Yoga: experiencing the quiet

   Last night I had a harmonious hour of Yoga class. The relaxing and strengthening work-out was just what the Doctor ordered after getting after the Flu all last week! 

   I could actually rest my foot onto my thigh this time during the position! This is quite the Yoga milestone for me! 

   
   Yoga and Prayer are one of the few moments that I can feel "quiet" within myself. For me, ADHD tends to keep a constant movement, buzzing around my head. It was really nice to experience the peace ... and the burn in my calves. 

Wednesday, January 16, 2013

Mile 1.5 : discouraged

   As you can see I have been dragging in my efforts to exercise. I did make it to the gym Saturday for a good "aching-thighs" kind of workout, but Jillian Michaels would be disappointed. 

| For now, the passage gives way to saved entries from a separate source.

Lemma dedupe_view w u c rs r m : tables_ok (w_tables w) -> from_window cf w u c rs -> r ∈ rs -> m ∈ window w c -> view cf w u c m = Ok r -> r ∈ dedupe rs.
Proof.
  intros Hok Hsub Hr Hm Hv. destruct (by_key raw_id rs) as (_ & Hin & Hall). fold (dedupe rs) in Hin, Hall.
  specialize (Hall r Hr). apply list_elem_of_fmap in Hall as (r' & Hid & Hr'). destruct (Hsub r' (Hin r' Hr')) as (m' & Hm' & Hv' & Hid').
  destruct (Hsub r Hr) as (m2 & Hm2 & Hv2 & Hid2).
  assert (Hmm : m2 = m') by (apply (ok_same_id (w_tables w)); [done|by apply (window_msgs w c)|by apply (window_msgs w c)|congruence]).
  subst m'. assert (Hrr : r = r') by congruence. by subst.
Qed.

(** C13: catching up is exact. On a database that answers, the loop of the client over the pages of
    the endpoint ends with items of different ids, each the view of a message of the
    conversation that is in the retention window and not expired (its content removed
    if the user has opened it and it opens once). With up to a thousand such messages
    every one is among the items and nothing more is announced; with more, all from
    the one the cursor names upwards are, and the rest is announced. *)
Theorem catch_up_complete (w : world) (userId conversationId : jstr) :
  w_db_up w = true -> tables_ok (w_tables w) -> (forall m, m ∈ msgs w -> printed m) ->
  (forall m, m ∈ msgs w -> 0 <= ms_seq m <= MAX_SAFE_INTEGER) ->
  exists b, run do_cmd (backfill (fun before => get_messages cf userId conversationId before (Some (js "250")))) w = (Ok b, w) /\
  NoDup (map raw_id (bf_fetched b)) /\
  (forall r, r ∈ bf_fetched b -> exists m, m ∈ window w conversationId /\ view cf w userId conversationId m = Ok r /\ raw_id r = ms_id m) /\
  ((length (window w conversationId) <= 1000)%nat -> bf_serverHasMore b = false /\
    forall m, m ∈ window w conversationId -> exists r, r ∈ bf_fetched b /\ view cf w userId conversationId m = Ok r) /\
  ((1000 < length (window w conversationId))%nat -> bf_serverHasMore b = true /\ exists oldest, oldest ∈ window w conversationId /\
    bf_cursor b = Some (js (pretty (ms_seq oldest))) /\
    forall m, m ∈ window w conversationId -> ms_seq oldest <= ms_seq m -> exists r, r ∈ bf_fetched b /\ view cf w userId conversationId m = Ok r).
Proof.
  intros Hup Hok Hdates Hseqs.
  destruct (catch_up_pages cf w userId conversationId Hup Hok Hdates Hseqs MAX_BACKFILL_PAGES 0 [] false None) as (b & Hrun & Hsub & Hall & Hmore).
  - by left.
  - intros m Hm. by apply not_elem_of_nil in Hm.
  - intros r Hr. by apply not_elem_of_nil in Hr.
  - done.
  - change (0 + 250 * MAX_BACKFILL_PAGES)%nat with 1000%nat in *. rewrite (rows_length w conversationId) in Hall, Hmore.
    exists (mkBackfill (dedupe (bf_fetched b)) (bf_serverHasMore b) (bf_cursor b)). unfold backfill. rewrite run_hx. unfold fetch in Hrun. rewrite Hrun.
    destruct (by_key raw_id (bf_fetched b)) as (Hn & Hin & _). cbn [bf_fetched bf_serverHasMore bf_cursor]. split_and!; [done|done|intros r Hr; by apply Hsub, Hin|..].
    + intros Hle. destruct (Hall Hle) as [-> Hcov]. split; [done|]. intros m Hm. destruct (Hcov m) as (r & Hr & Hv); [by apply rows_window|].
      exists r. split; [by apply (dedupe_view w userId conversationId _ r m)|done].
    + intros Hgt. destruct (Hmore Hgt) as (-> & [[? _]|(o & Ho & ->)] & Hcov); [done|]. split; [done|]. exists o.
      assert (Hor : o ∈ rows w conversationId).
      { apply last_Some_elem_of, elem_of_take in Ho as (i & Hi & _). by apply list_elem_of_lookup_2 in Hi. }
      split_and!; [by apply rows_window|done|]. intros m Hm Hle. destruct (Hcov m) as (r & Hr & Hv).
      * by apply (newest_first w conversationId Hok 1000 o m Ho); [apply rows_window|].
      * exists r. split; [by apply (dedupe_view w userId conversationId _ r m)|done].
Qed.
End CatchUpComplete.
Definition zonalAttrs (z : Zonal) : gmap string value :=
  <["first_zone_monitor_duration_in_seconds" := VInt (z_first_zone_monitor_duration_in_seconds z)]>
    (<["minimum_healthy_hosts_per_zone" := blockList (hostsAttrs <$> z_minimum_healthy_hosts_per_zone z)]>
       (<["monitor_duration_in_seconds" := VInt (z_monitor_duration_in_seconds z)]> ∅)).

(** The attributes that the callbacks read from the resource data. *)
Definition attributes (cfg : Config) : gmap string value :=
  <["compute_platform" := VString (compute_platform cfg)]>
    (<["deployment_config_id" := VString ""]>
       (<["deployment_config_name" := VString (deployment_config_name cfg)]>
          (<["minimum_healthy_hosts" := blockList (hostsAttrs <$> minimum_healthy_hosts cfg)]>
             (<["traffic_routing_config" := blockList (trafficRoutingAttrs <$> traffic_routing_config cfg)]>
                (<["zonal_config" := blockList (zonalAttrs <$> zonal_config cfg)]> ∅))))).

Definition resourceData (cfg : Config) : ResourceData :=
  {| rd_schema := resourceDeploymentConfigSchema;
     rd_id := "";
     rd_isNew := false;
     rd_attrs := attributes cfg |}.

(** The raw configuration that validation sees: a block that is not written is
    absent. *)
Definition optionalBlock (k : string) (b : option (gmap string value))
    (m : gmap string value) : gmap string value :=
  match b with
  | Some x => <[k := VSlice [VMap x]]> m
  | None => m
  end.

Definition rawTrafficRouting (r : TrafficRouting) : gmap string value :=
  <["type" := VString (r_type r)]>
    (optionalBlock "time_based_canary" (timeBasedAttrs <$> r_time_based_canary r)
       (optionalBlock "time_based_linear" (timeBasedAttrs <$> r_time_based_linear r) ∅)).
(** X11 — Rows written are read back.  Let a file be read without an
    exception and end with the line break of its last record (or let it be
    empty), and let rows of UTF-8 text be appended to it as [csv.writer]
    writes them.  If every field has at most 131072 characters, then
    [csv.reader] yields from the new file the records of the old one and
    then exactly the rows, field by field, whatever commas, quotes and line
    breaks the fields hold, and the last record is terminated again; if a
    field is longer, the reading ends with [csv.Error]. *)
Theorem rows_read_back (b : string) (recs rows : list (list string)) :
  terminated b → csv_reader b = (recs, None) →
  forallb encoded rows = true →
  (forallb fits rows = true →
     csv_reader (b +:+ writerows rows) = (recs ++ rows, None)
     ∧ terminated (b +:+ writerows rows))
  ∧ (forallb fits rows = false →
       (csv_reader (b +:+ writerows rows)).2 = Some csv_Error).
Proof.
  intros Hterm Hread Henc.
  pose proof (valid_writerows _ Henc) as Hv.
  split.
  - intros Hfit.
    pose proof (csv_reader_append_fits _ _ _ Hterm Hread Hfit Hv) as Hnew.
    split; [done|].
    by destruct (csv_reader_append _ _ _ _ Hterm Hread Hnew).
  - intros Hunfit.
    pose proof (csv_reader_terminated _ _ Hterm Hread) as Hrec.
    destruct Hterm as [Hends Hend].
    assert (valid_utf8 b = true) as Hb
      by (apply csv_reader_None; by rewrite Hread).
    rewrite csv_reader_valid by (by rewrite valid_utf8_app).
    unfold reader.
    rewrite readlines_app by auto using writerows_first.
    rewrite read_records_app, Hrec. cbn [fst snd].
    pose proof (read_writerows_unfit rows EmptyString Hunfit) as Hrows.
    rewrite string_app_nil_r in Hrows. by rewrite Hrows.
Qed.

Lemma rows_read_back_witness :
  csv_reader
    (writerows [Scraper.fieldnames]
     +:+ writerows
           [["Yes, no"; "Curie"; "10.1/q";
             "say " +:+ String quotechar ("hi" +:+ String quotechar "");
             "2024"; "one" +:+ String LF "two"]])
  = ([Scraper.fieldnames;
      ["Yes, no"; "Curie"; "10.1/q";
       "say " +:+ String quotechar ("hi" +:+ String quotechar "");
       "2024"; "one" +:+ String LF "two"]], None)
  ∧ terminated
      (writerows [Scraper.fieldnames]
       +:+ writerows
             [["Yes, no"; "Curie"; "10.1/q";
               "say " +:+ String quotechar ("hi" +:+ String quotechar "");
               "2024"; "one" +:+ String LF "two"]]).
Proof.
  refine (proj1 (rows_read_back (writerows [Scraper.fieldnames])
                   [Scraper.fieldnames] _ _ _ _) _).
  - split; vm_compute; reflexivity.
  - vm_compute. reflexivity.
  - vm_compute. reflexivity.
  - vm_compute. reflexivity.
Defined.

Lemma europepmc_try_text (o : http_outcome json) (s : string) :
  Scaper.europepmc_try o = Ok (Some s) → ∃ text, s = strip text.
Proof.
  destruct o as [|status [data|]]; cbn; [done| |by destruct (ok_status status)].
  destruct (ok_status status); cbn; [|done].
  destruct (py_get data "resultList" (JObj [])) as [rl|]; cbn; [|done].
  destruct (py_get rl "result" (JArr [])) as [results|]; cbn; [|done].
  destruct (truthy results); cbn; [|done].
  destruct (py_index0 results) as [r0|]; cbn; [|done].
  destruct (py_get r0 "abstractText" JNull) as [a|]; cbn; [|done].
  destruct (truthy a); cbn; [|done].
  destruct a as [| | |text| |]; cbn; try done.
  intros [= <-]. by exists text.
Qed.

Lemma strip_ends (text : string) :
  ¬ space_first (strip text) ∧ ¬ space_last (strip text).
Proof. by destruct (strip_trimmed text) as (l & r & _ & _ & _ & ? & ?). Qed.

(** X12 — Abstracts are trimmed.  The text [get_abstract_from_europepmc]
    returns, the inline abstract [angew_scaper.py] keeps for a paper (which
    is never empty) and the abstract [angew_scraper.py] puts in an entry
    neither begin nor end with a whitespace character, Unicode whitespace
    included. *)
Theorem abstracts_trimmed (service : string → http_outcome json) (doi : string)
    (item : work) :
  (∀ s, Scaper.get_abstract_from_europepmc service doi = Some s →
        ¬ space_first s ∧ ¬ space_last s)
  ∧ (∀ p a, Scaper.paper_of_item item = Ok p → Scaper.abstract p = Some a →
            ¬ space_first a ∧ ¬ space_last a ∧ a ≠ "")
  ∧ (∀ r, Scraper.entry_of_item item doi = Ok r →
          ¬ space_first (Scraper.Abstract r) ∧ ¬ space_last (Scraper.Abstract r)).
Proof.
  split_and!.
  - intros s. unfold Scaper.get_abstract_from_europepmc, try_except.
    destruct (Scaper.europepmc_try (service doi)) as [[t|]|] eqn:Htry; try done.
    intros [= <-]. apply europepmc_try_text in Htry as [text ->].
    apply strip_ends.
  - intros p a. unfold Scaper.paper_of_item.
    destruct (first (default ["No title"] (w_title item))); cbn; [|done].
    destruct (first (default [{| lic_URL := None |}] (w_license item))); cbn; [|done].
    destruct (first (date_parts_of item)) as [parts|]; cbn; [|done].
    destruct (first parts); cbn; [|done].
    intros [= <-]. cbn.
    destruct (truthy_str _) eqn:Ht; [|done].
    intros [= <-]. apply truthy_str_spec in Ht.
    by destruct (strip_ends (replace newline " " (default "" (w_abstract item)))).
  - intros r. unfold Scraper.entry_of_item.
    destruct (first (date_parts_of item)); cbn; [|done].
    intros [= <-]. cbn. apply strip_ends.
Qed.

Lemma occurs_replace_newline (s : string) :
  occurs (ascii_of_nat 10) (replace newline " " s) = false.
Proof.
  unfold replace. induction s as [|c s IH]; [done|].
  cbn [replace_from String.prefix newline].
  destruct (ascii_dec (ascii_of_nat 10) c) as [<-|Hne].
  - assert (String.prefix "" s = true) as -> by by destruct s.
    cbn [String.length Nat.sub]. cbn. apply IH.
  - cbn. rewrite IH, orb_false_r. by apply Ascii.eqb_neq.
Qed.

Lemma occurs_app (c : ascii) (a b : string) :
  occurs c (a +:+ b) = occurs c a || occurs c b.
Proof.
  induction a as [|x a IH]; [done|].
  rewrite string_app_cons. cbn. by rewrite IH, orb_assoc.
Qed.

Lemma occurs_lstrip (c : ascii) (s : string) :
  occurs c s = false → occurs c (lstrip s) = false.
Proof.
  destruct (lstrip_spec s) as (l & _ & Hs & _). rewrite Hs at 1.
  rewrite occurs_app. by intros [_ ?]%orb_false_iff.
Qed.

Lemma occurs_rstrip (c : ascii) (s : string) :
  occurs c s = false → occurs c (rstrip s) = false.
Proof.
  destruct (rstrip_spec s) as (r & _ & Hs & _). rewrite Hs at 1.
  rewrite occurs_app. by intros [? _]%orb_false_iff.
Qed.

(** X13 — Inline abstracts are one line.  The abstract [angew_scaper.py]
    keeps from Crossref contains no line feed: each one was replaced by a
    space before the text was stripped. *)
Theorem inline_abstract_one_line (item : work) (p : Scaper.paper) (a : string) :
  Scaper.paper_of_item item = Ok p →
  Scaper.abstract p = Some a →
  occurs (ascii_of_nat 10) a = false.
Proof.
  unfold Scaper.paper_of_item.
  destruct (first (default ["No title"] (w_title item))); cbn; [|done].
  destruct (first (default [{| lic_URL := None |}] (w_license item))); cbn; [|done].
  destruct (first (date_parts_of item)) as [parts|]; cbn; [|done].
  destruct (first parts); cbn; [|done].
  intros [= <-]. cbn.
  destruct (truthy_str _); [|done].
  intros [= <-]. unfold strip.
  apply occurs_rstrip, occurs_lstrip, occurs_replace_newline.
Qed.

Lemma inline_abstract_one_line_witness :
  occurs (ascii_of_nat 10) "First line, second line." = false.
Proof.
  exact (inline_abstract_one_line work_two_lines _ _ eq_refl eq_refl).
Defined.

(** Over the records: after a run that returned normally a further run on
    the same Crossref answer returns normally as well, prints its two
    notices, makes no Europe PMC query and leaves the records as they
    are. *)
Lemma records_second_run (e e' : Scaper.env)
    (o : http_outcome crossref_data) (wa wb : world) :
  store_ok Scaper.fieldnames (fs wa) →
  (Scaper.main e wa).2 = Ok () →
  Scaper.crossref e' = Scaper.crossref e →
  store_ok Scraper.fieldnames (fs wb) →
  (Scraper.main o wb).2 = Ok () →
  Scaper.main e' (Scaper.main e wa).1
  = (emit [Says Searching; Says NoneFound] (Scaper.main e wa).1, Ok ())
  ∧ Scraper.main o (Scraper.main o wb).1
    = (emit [Says Searching; Says NoneFound] (Scraper.main o wb).1, Ok ()).
Proof.
  intros Hoka Hra Hcr Hokb Hrb. split.
  - pose proof (scaper_main_store_ok e wa Hoka) as Hok1.
    assert (∃ papers,
              Scaper.find_open_access_angew_papers_from (Scaper.crossref e)
              = Ok papers
              ∧ identifiers (fs (Scaper.main e wa).1)
                = identifiers (fs wa)
                  ++ ((fun p => Some (Scaper.doi p))
                        <$> Scaper.new_entries_of
                              (list_to_set (identifiers (fs wa))) papers))
      as (papers & Hf & Hids).
    { revert Hra. unfold Scaper.main. cbv zeta.
      destruct (Scaper.find_open_access_angew_papers_from _) as [papers|x];
        [intros _|done].
      exists papers. split; [done|].
      by rewrite save_identifiers by exact Hoka. }
    set (w1 := (Scaper.main e wa).1) in *.
    unfold Scaper.main. cbv zeta. rewrite Hcr, Hf.
    unfold Scaper.save_results_to_csv. rewrite fs_emit.
    rewrite (column_store_ok _ _ getitem_doi _ Hok1), Hids.
    rewrite new_entries_of_again.
    unfold emit. cbn [fs trace]. by rewrite <- app_assoc.
  - pose proof (scraper_main_store_ok o wb Hokb) as Hok1.
    pose proof (scraper_main_fs o wb Hokb) as Hfs.
    assert (∃ data es,
              get_json o = Ok data
              ∧ Scraper.collect (list_to_set (identifiers (fs wb))) (items_of data)
                = Ok es)
      as (data & es & Hget & Hc).
    { revert Hrb. unfold Scraper.main, Scraper.get_crossref_data,
        Scraper.load_existing_dois. cbv zeta.
      destruct (get_json o) as [data|x]; [|done].
      rewrite fs_emit, (column_store_ok _ _ getitem_DOI _ Hokb).
      cbn [mbind result_bind].
      destruct (Scraper.collect _ (items_of data)) as [es|x] eqn:Hes;
        [intros _|done].
      by exists data, es. }
    unfold page in Hfs. rewrite Hget, Hc in Hfs.
    set (w1 := (Scraper.main o wb).1) in *.
    unfold Scraper.main, Scraper.get_crossref_data, Scraper.load_existing_dois.
    cbv zeta. rewrite Hget, fs_emit.
    rewrite (column_store_ok _ _ getitem_DOI _ Hok1). cbn [mbind result_bind].
    erewrite collect_again; [| | |exact Hc].
    + unfold emit. cbn [fs trace]. by rewrite <- app_assoc.
    + intros d. rewrite !elem_of_list_to_set, Hfs.
      destruct es as [|r rs]; [done|].
      unfold Scraper.append_to_csv.
      rewrite (identifiers_append Scraper.fieldnames) by auto using row_of_nonblank.
      rewrite elem_of_app. by left.
    + intros r Hr. rewrite elem_of_list_to_set, Hfs.
      destruct es as [|r0 rs]; [by apply elem_of_nil in Hr|].
      unfold Scraper.append_to_csv.
      rewrite (identifiers_append Scraper.fieldnames) by auto using row_of_nonblank.
      rewrite row_of_ids, elem_of_app. right.
      by apply (list_elem_of_fmap_2 (fun r => Some (Scraper.DOI r))).
Qed.

(** X14 — The second run reports nothing new.  For a store in good order,
    after a run that returned normally and left a file that can be read, a
    further run on the same Crossref answer returns normally as well, prints
    its two notices (the search, then that nothing new was found), makes no
    Europe PMC query and leaves the file as it is. *)
Theorem second_run_reports_none (e e' : Scaper.env)
    (o : http_outcome crossref_data) (ma mb : machine) :
  kept Scaper.fieldnames (file ma) →
  (ScaperOnDisk.main e ma).2 = Ok () →
  readable (file (ScaperOnDisk.main e ma).1) →
  Scaper.crossref e' = Scaper.crossref e →
  kept Scraper.fieldnames (file mb) →
  (ScraperOnDisk.main o mb).2 = Ok () →
  readable (file (ScraperOnDisk.main o mb).1) →
  ScaperOnDisk.main e' (ScaperOnDisk.main e ma).1
  = (say [Says Searching; Says NoneFound] (ScaperOnDisk.main e ma).1, Ok ())
  ∧ ScraperOnDisk.main o (ScraperOnDisk.main o mb).1
    = (say [Says Searching; Says NoneFound] (ScraperOnDisk.main o mb).1, Ok ()).
Proof.
  intros Hka Hra Hreada Hcr Hkb Hrb Hreadb.
  pose proof Hka as (Henda & sta & Hha & Hoka)%kept_holds.
  pose proof Hkb as (Hendb & stb & Hhb & Hokb)%kept_holds.
  destruct (scaper_refines e ma sta Hha) as (Hres_a & _ & _).
  destruct (scraper_refines o mb stb Hhb) as (Hres_b & _ & _).
  rewrite Hra in Hres_a. rewrite Hrb in Hres_b.
  destruct (records_second_run e e' o {| fs := sta; trace := log ma |}
              {| fs := stb; trace := log mb |} Hoka (eq_sym Hres_a) Hcr
              Hokb (eq_sym Hres_b)) as [Hsa Hsb].
  split.
  - destruct (scaper_run_holds e ma sta Henda Hha Hreada) as [Hafter _].
    destruct (scaper_refines e' _ _ Hafter) as (Hres & Hlog & _).
    rewrite scaper_world_after in Hres, Hlog by done.
    rewrite Hsa in Hres, Hlog. cbn [fst snd emit trace] in Hres, Hlog.
    pose proof (scaper_disk_twice e e' ma Hka Hcr) as Hfile.
    destruct (ScaperOnDisk.main e' (ScaperOnDisk.main e ma).1) as [m2 r2].
    cbn [fst snd] in *. subst r2. f_equal.
    rewrite <- (machine_eta m2). unfold say. f_equal; [done|].
    rewrite Hlog. by destruct (scaper_refines e ma sta Hha) as (_ & -> & _).
  - destruct (scraper_run_holds o mb stb Hendb Hhb Hreadb) as [Hafter _].
    destruct (scraper_refines o _ _ Hafter) as (Hres & Hlog & _).
    rewrite scraper_world_after in Hres, Hlog by done.
    rewrite Hsb in Hres, Hlog. cbn [fst snd emit trace] in Hres, Hlog.
    pose proof (scraper_disk_twice o mb Hkb) as Hfile.
    destruct (ScraperOnDisk.main o (ScraperOnDisk.main o mb).1) as [m2 r2].
    cbn [fst snd] in *. subst r2. f_equal.
    rewrite <- (machine_eta m2). unfold say. f_equal; [done|].
    rewrite Hlog. by destruct (scraper_refines o mb stb Hhb) as (_ & -> & _).
Qed.
(** * Offline write buffer of fastygo/backend: store, drain loop, repositories, health

    A shallow embedding of the Go sources

      - internal/infrastructure/buffer  (Item, normalize, buildKey, Store)
      - internal/services               (BufferProcessor, BufferBridge)
      - internal/services/lifecycle     (Manager)
      - repository/postgres             (userRepository, taskRepository)
      - usecase/task, usecase/profile   (the write use cases, shouldBuffer)
      - internal/infrastructure/monitor (Status, IsOnline, refresh)
      - domain                          (Error, IsDomainError)
      - api/handler                     (HealthHandler.Check, TaskHandler.DeleteTask,
                                         mapError, parseInt)
      - internal/config                 (getInt)

    followed by the properties proved about them.

    Conventions.  Go [int] and [int64] values are [Z]; [[]byte] and Go strings
    are [string] (a list of bytes), compared bytewise by [String.compare],
    which is [bytes.Compare].  Everything the code reads from its environment
    (the wall clock, the UUID generator, whether a bbolt transaction commits,
    whether PostgreSQL answers) is an explicit argument that the caller
    supplies, so every function below is executable. *)

From Stdlib Require Import ZArith List String Ascii Bool Lia Sorted.
Import ListNotations.

Local Open Scope string_scope.
Local Open Scope Z_scope.

(** ** fmt: the two verbs used by [buildKey] *)

Module fmt.

(** The ASCII digit of [d], for [0 <= d < 10]. *)
Definition digit (d : Z) : ascii := ascii_of_N (48 + Z.to_N d).

(** [fixed w n]: the [w] low decimal digits of [n], most significant
    first, with leading zeros. *)
Fixpoint fixed (w : nat) (n : Z) : string :=
  match w with
  | O => EmptyString
  | S w' => String (digit (n / 10 ^ Z.of_nat w')) (fixed w' (n mod 10 ^ Z.of_nat w'))
  end.

Fixpoint ndigits_aux (fuel : nat) (n : Z) : nat :=
  match fuel with
  | O => 1%nat
  | S f => if n <? 10 then 1%nat else S (ndigits_aux f (n / 10))
  end.

(** Number of decimal digits of [n >= 0] (1 for 0). *)
Definition ndigits (n : Z) : nat := ndigits_aux (S (Z.to_nat (Z.log2 n))) n.

(** [%0<w>d]: sign, then the digits zero-padded so that the whole text is
    at least [w] bytes wide.  [width 0] is plain [%d]. *)
Definition width (w : nat) (n : Z) : string :=
  if n <? 0
  then String "-" (fixed (Nat.max (w - 1) (ndigits (- n))) (- n))
  else fixed (Nat.max w (ndigits n)) n.

Definition d (n : Z) : string := width 0 n.
Definition d020 (n : Z) : string := width 20 n.

End fmt.

(** ** strconv: [Atoi] on a 64-bit platform *)

Module strconv.

(** The value of an ASCII digit. *)
Definition digitValue (c : ascii) : option Z :=
  let n := Z.of_N (N_of_ascii c) in
  if (48 <=? n) && (n <=? 57) then Some (n - 48) else None.

(** The number written by a text of digits, after the digits read so
    far; [None] when a byte is not a digit. *)
Fixpoint digits (acc : Z) (s : string) : option Z :=
  match s with
  | EmptyString => Some acc
  | String c s' =>
      match digitValue c with
      | Some d => digits (acc * 10 + d) s'
      | None => None
      end
  end.

(** [strconv.Atoi]: an optional sign and at least one digit, nothing
    else, and a value that fits an [int64]; [None] when it returns an
    error. *)
Definition Atoi (s : string) : option Z :=
  match s with
  | EmptyString => None
  | String c rest =>
      let neg := Ascii.eqb c "-" in
      let body := if neg || Ascii.eqb c "+" then rest else s in
      match body with
      | EmptyString => None
      | _ =>
          match digits 0 body with
          | None => None
          | Some n =>
              let v := if neg then - n else n in
              if (- 2 ^ 63 <=? v) && (v <? 2 ^ 63) then Some v else None
          end
      end
  end.

End strconv.

(** ** config: reading the environment

    [getenv] is [os.Getenv]: the value of a variable, empty when it is
    not set. *)

Module config.

Definition getInt (getenv : string -> string) (key : string) (fallback : Z) : Z :=
  let val := getenv key in
  if String.eqb val "" then fallback
  else
    match strconv.Atoi val with
    | Some parsed => parsed
    | None => fallback
    end.

End config.

(** ** Errors

    Go's [error] values that the modelled code creates or forwards. *)

Inductive error : Type :=
| ErrDatabaseNotOpen                 (* bolt.ErrDatabaseNotOpen *)
| ErrBolt                            (* any error of a bbolt transaction, or of json.Marshal in Enqueue *)
| ErrUnmarshal                       (* json.Unmarshal of a payload *)
| ErrMarshal                         (* json.Marshal of a domain value *)
| ErrUnsupportedOperation (op : string)
| ErrUnsupportedEntity (entity : string)
| ErrNotConfigured                   (* "buffer processor not configured" *)
| ErrInvalidPayload                  (* domain.ErrInvalidPayload *)
| ErrUserNotFound                    (* domain.ErrUserNotFound *)
| ErrTaskNotFound                    (* domain.ErrTaskNotFound *)
| ErrUniqueViolation                 (* PostgreSQL 23505 on a primary key *)
| ErrConnection.                     (* PostgreSQL unreachable *)

(** ** time.Time

    [TimeZero] is the zero [time.Time] (January 1, year 1), the only value
    for which [IsZero] holds; [TimeAt ns] is the instant [ns] nanoseconds
    after the Unix epoch.  [UnixNano] of the zero time is the wrapped value
    Go returns for it. *)

Inductive Time : Type :=
| TimeZero
| TimeAt (ns : Z).

Definition IsZero (t : Time) : bool :=
  match t with TimeZero => true | TimeAt _ => false end.

Definition UnixNano (t : Time) : Z :=
  match t with TimeZero => -6795364578871345152 | TimeAt ns => ns end.

(** The instant of [t] in nanoseconds after the Unix epoch; the zero time
    is January 1 of the year 1, UTC. *)
Definition sinceEpoch (t : Time) : Z :=
  match t with TimeZero => -62135596800000000000 | TimeAt ns => ns end.

(** [t.Before(u)] *)
Definition Before (t u : Time) : bool := sinceEpoch t <? sinceEpoch u.

(** ** bbolt: one bucket

    A bucket is a B+tree; all the code observes of it is [Put], [Delete]
    and a cursor that walks the keys in [bytes.Compare] order.  It is
    modelled as the association list of its pairs in cursor order. *)

Module bolt.

Section Bucket.
Context {V : Type}.

Definition Bucket : Type := list (string * V).

Fixpoint Put (k : string) (v : V) (b : Bucket) : Bucket :=
  match b with
  | [] => [(k, v)]
  | (k', v') :: b' =>
      match String.compare k k' with
      | Lt => (k, v) :: b
      | Eq => (k, v) :: b'
      | Gt => (k', v') :: Put k v b'
      end
  end.

Fixpoint Delete (k : string) (b : Bucket) : Bucket :=
  match b with
  | [] => []
  | (k', v') :: b' =>
      if String.eqb k k' then b' else (k', v') :: Delete k b'
  end.

Fixpoint Get (k : string) (b : Bucket) : option V :=
  match b with
  | [] => None
  | (k', v') :: b' => if String.eqb k k' then Some v' else Get k b'
  end.

(** [Stats().KeyN] *)
Definition KeyN (b : Bucket) : Z := Z.of_nat (List.length b).

(** [db.Update(fn)]: the transaction commits, or it fails and leaves
    the bucket as it was. *)
Definition Update (fails : bool) (fn : Bucket -> Bucket) (b : Bucket)
  : Bucket * option error :=
  if fails then (b, Some ErrBolt) else (fn b, None).

End Bucket.

Arguments Bucket V : clear implicits.

End bolt.

(** ** buffer: Item and Store *)

Module buffer.

Definition EntityProfile := "profile".
Definition EntityTask := "task".
Definition OperationCreate := "create".
Definition OperationUpdate := "update".
Definition OperationDelete := "delete".

Record Item : Type := mkItem {
  ID : string;
  UserID : string;
  Entity : string;
  Operation : string;
  Data : string;          (* json.RawMessage *)
  Priority : Z;
  Retries : Z;
  Timestamp : Time;
  bucketKey : string      (* unexported; empty when nil *)
}.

   I have been feeling pretty frustrated with everything lately. It is winter, I am busy, and I do experience minor effects of being lactose intolerant, HOWEVER, I do not think I should be feeling this down about life. I hate feeling tired and colorless.


   Usually I am energetic and hopeful. I make jokes that make people smile. I am lilted. (I don't know if that is a real word, but it perfectly describes that feeling).

   I want to feel more like a summer day when you have been swimming for hours and are munching on some juicy watermelon.

  So given my metaphor for happiness, I am guessing that I need more Vitamin D, exercise, and watermelon. I love watermelon.

   Since I live in the Artic, have been lazy, and I have no delicious water fruit I decided to;
 
Sit in front of a Light Box

Take a 15 min. brisk walk on my lunch break

Drink a liter of water...ok fine only half my water bottle


What picture would describe how you are feeling today?
 
What do you do when you are feeling low?

Friday, January 11, 2013

Mile 1: Just getting started

 


Well here is my first post to blog about my experience running with ADD. Technically called ADHD, however, I think most people are familiar with the shorter version.

I have a love-hate relationship with the "big A". Some days I am like, "Great! I have so much energy during the busy lunch hour!" but then other times I am staring at the computer screen with a blank stupor of thought about what to write in my email I started an hour ago.

I have decided to try to write about my experiences with ADHD to;

1. Help me process, vent, consider, and learn more about myself and this disability

2. Hopefully provide hope, resources, and a community for others dealing with ADD

3. Help motivate me to actually run/exercise more since it is a critical part of helping cope with ADD

I'm really excited about this…and anxious, but more excited. However, like all my other ideas of grandeur, we'll see if I actually finish what I started.